## Problem requirements
Nothing but the lines from the top of the following entries through the line with "daemon over gRPC;" should be printed, exactly as they are.

## Provided entries
_ _ _ _ _

(* ===== verification/Backend.v ===== *)
(** * internal/ui/backend.go, direct.go and grpc.go: the daemon as the terminal sees it

    The interface [Backend] has two implementations, on the node in the same process and on a
    daemon over gRPC; backend.go says the interface works identically on both. *)

From S2P Require Import Contacts Prelude GoStd Sha256 Crypto Protocol Instances Identity Wire IPExchange Services Signaling Session Routing Dht Events Chunker Keystore Connector Peers Discovery Pending ApiEvents Node Api.
Local Open Scope go_scope.

(** ** backend.go *)

(** src: internal/ui/backend.go 11-14 IdentityInfo *)
Record IdentityInfo := mkIdentityInfo { ii_Address : string; ii_PublicKey : bytes }.

(** src: internal/ui/backend.go 17-23 StatusInfo *)
Record StatusInfo := mkStatusInfo {
  si_TorState : string; si_PeerCount : Z; si_OnionAddr : string; si_UptimeMs : Z; si_RTSize : Z }.

(** src: internal/ui/backend.go 37-56 DebugInfo *)
Record ui_DebugInfo := mkUiDebug {
  ud_RTSize : Z; ud_RTPeers : list (string * string * Z); ud_Connections : list (string * string * string); ud_OnionAddr : string }.

(** Why a call of a backend failed: the node's error, or gRPC's. *)
Inductive backend_err :=
| BackendNode (e : node_err)
| BackendNoContacts | BackendSave
| BackendStatus (s : status)
| BackendTransport.

(** [fp_Error]: [None] is the empty text. *)
(** src: internal/ui/backend.go 26-34 FileProgress *)
Record FileProgress := mkFileProgress {
  fp_TransferID : string; fp_Filename : string; fp_TotalBytes : Z; fp_SentBytes : Z; fp_Complete : bool;
  fp_Error : option backend_err }.

(** What the node meets during one call: the clock, the disk, the network. *)
Record call_env := mkCall {
  cv_now : Z; cv_disk : disk_env; cv_connect : connect_env; cv_seed : dialed; cv_net : nat -> dialed; cv_table : bool }.

Abbreviation answer := (result backend_err).

(** The message of [Connect] is [None] for "connected" and an error otherwise.  [None] as a
    whole: the call blocks.  [SendFile] gives what its channel carries until it is closed. *)
(** src: internal/ui/backend.go 60-77 Backend *)
Record Backend := mkBackend {
  be_GetIdentity : DaemonNode -> answer IdentityInfo;
  be_GetStatus : DaemonNode -> answer StatusInfo;
  be_GetDebugInfo : DaemonNode -> answer ui_DebugInfo;
  be_ListContacts : DaemonNode -> answer (list Contact);
  be_AddContact : DaemonNode -> string -> string -> bytes -> call_env -> answer unit * DaemonNode;
  be_RemoveContact : DaemonNode -> string -> call_env -> answer unit * DaemonNode;
  be_Connect : DaemonNode -> string -> call_env -> answer (bool * option node_err) * DaemonNode;
  be_AcceptConnection : DaemonNode -> string -> option (answer unit * DaemonNode);
  be_RejectConnection : DaemonNode -> string -> option (answer unit * DaemonNode);
  be_SendMessage : DaemonNode -> string -> string -> answer string;
  be_SendFile : DaemonNode -> string -> string -> answer (list FileProgress);
  be_AcceptFile : DaemonNode -> string -> string -> answer unit;
  be_RejectFile : DaemonNode -> string -> answer unit;
  be_AddNode : DaemonNode -> string -> call_env -> answer Z * DaemonNode;
  be_Subscribe : answer unit
}.

Section backends.
Context `{Proto DHTFindNode, Proto DHTNodeResponse, Proto DHTPutRecord, Base58}.
Context (utf8 : string -> string).

(** ** direct.go *)

Definition on_node {A} (r : result node_err A) : answer A :=
  match r with Ok a => Ok a | Err e => Err (BackendNode e) end.

(** src: internal/ui/direct.go 66-87 DirectBackend.GetDebugInfo *)
Definition direct_GetDebugInfo (n : DaemonNode) : ui_DebugInfo :=
  let info := GetDebugInfo n in
  mkUiDebug (Z.of_nat (di_RTSize info)) (di_RTPeers info) ((fun '(a, s) => (a, s, ""%string)) <$> di_Connections info)
    (di_OnionAddr info).

(** src: internal/ui/direct.go 89-95 DirectBackend.ListContacts *)
Definition direct_ListContacts (n : DaemonNode) : list Contact :=
  match n_contacts n with None => [] | Some cs => Contacts.List_ cs end.

Definition direct_save (n : DaemonNode) (cs : Store) (disk : disk_env) : answer unit * DaemonNode :=
  let '(ok, cs) := Contacts.Save utf8 cs (dk_mkdir disk) (dk_write disk) in
  (if ok then Ok tt else Err BackendSave, SetContacts n cs).

(** src: internal/ui/direct.go 97-108 DirectBackend.AddContact *)
Definition direct_AddContact (n : DaemonNode) (addr alias : string) (pubKey : bytes) (env : call_env) : answer unit * DaemonNode :=
  match n_contacts n with
  | None => (Err BackendNoContacts, n)
  | Some cs => direct_save n (Contacts.Add cs (mkContact addr alias pubKey "" GoTime.zero GoTime.zero) (cv_now env)) (cv_disk env)
  end.

(** src: internal/ui/direct.go 110-117 DirectBackend.RemoveContact *)
Definition direct_RemoveContact (n : DaemonNode) (addr : string) (env : call_env) : answer unit * DaemonNode :=
  match n_contacts n with
  | None => (Err BackendNoContacts, n)
  | Some cs => direct_save n (Contacts.Remove cs addr).2 (cv_disk env)
  end.

(** src: internal/ui/direct.go 119-125 DirectBackend.Connect *)
Definition direct_Connect (n : DaemonNode) (addr : string) (env : call_env) : answer (bool * option node_err) * DaemonNode :=
  let '(r, n) := node_Connect n addr (cv_connect env) in
  (match r with Err e => Ok (false, Some e) | Ok _ => Ok (true, None) end, n).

_ _ _ _ _

## Finished task
(* ===== verification/Backend.v ===== *)
(** * internal/ui/backend.go, direct.go and grpc.go: the daemon as the terminal sees it

    The interface [Backend] has two implementations, on the node in the same process and on a
    daemon over gRPC; backend.go says the interface works identically on both. *)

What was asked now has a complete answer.